Foot : quand les moralistes battent les messianiques

La défaite annoncée de Blatter et de Platini signe la victoire du séparatisme «éthique» anglo-saxon contre le tiers-mondisme latin peu regardant.
publié le 21 décembre 2015 à 19h31

Ces temps-ci, j’augmente les doses. Il ne s’agit pas d’alcool même si, quand je suis en terrasse, je trinque volontiers aux libertés chéries qui soutiennent mal le tremblement de mon bras vengeur.

Il ne s’agit pas de religion. Du traditionnel opium du peuple dénoncé par Marx, je fais des boulettes qu’en mécréant bête et méchant je jette au caniveau sans les avoir mâchouillées jamais. Mon anesthésiant du moment, c’est le foot à la télé, que je gobe en poisson lune. Ce qui me rapproche de Sarkozy qui, lui, va au stade.

Le foot, j’y ai beaucoup joué quand j’étais gamin. Je l’ai un peu méprisé quand la philosophie, la politique et les filles m’ont fait abjurer mes passions en culotte courte. Et puis je le redécouvre devant l’écran, les jambes allongées sur le canapé et les deux pieds plantés dans le gazon à crampons.

Le soir du vendredi 13, j’étais devant France-Allemagne. J’ai assisté à un match agréable face à l’ennemi immémorial devenu partenaire particulier. Et, pour une fois, la France a gagné à la fin. Surtout, ce jeu très télévisé m’a permis de surseoir pendant quelque temps à l’annonce du carnage islamiste. Cette parenthèse d’inconscience était moins dérisoire qu’on peut le penser. Il n’y a pas de mal à se faire du bien, à se faire du rien.

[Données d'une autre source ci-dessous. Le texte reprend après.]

(* ===== verification/_CoqProject ===== *)
-Q . S2P
Prelude.v
Bitmap.v
Dll.v
LinkedList.v
Ring.v
Priorities.v
PQueue.v
Alloc.v
Allocator.v
Time.v
Keys.v
Msg.v
Clean.v
Event.v
Futex.v
World.v
Sync.v
MutexProofs.v
LockProofs.v
Wake.v
Util.v
Sched.v
SchedProofs.v
EventMgr.v
Attr.v
Lib.v
LibProofs.v
SpawnProofs.v
Posix.v
PosixProofs.v
SemProofs.v
PString.v
PStringProofs.v
PThread.v
PThreadProofs.v
High.v
HighProofs.v
Native.v
NativeProofs.v
Fork.v
ForkProofs.v
TdManager.v
ThreadDb.v
ThreadDbProofs.v
Syscall.v
SyscallProofs.v
Mctx.v
MctxProofs.v
SharedArea.v
SigRt.v
FutexSlow.v
PthPQueue.v
ClockFreq.v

Le foot est une distraction sans conséquences. Et je regrette le temps où l’on s’écharpait autour du bus de Knysna ou de la sextape de Valbuena. Le foot est une guerre euphémisée où le sang ne coule que des arcades sourcilières entrechoquées, où le match entre l’Occident et l’Etat islamique fait zéro mort à zéro.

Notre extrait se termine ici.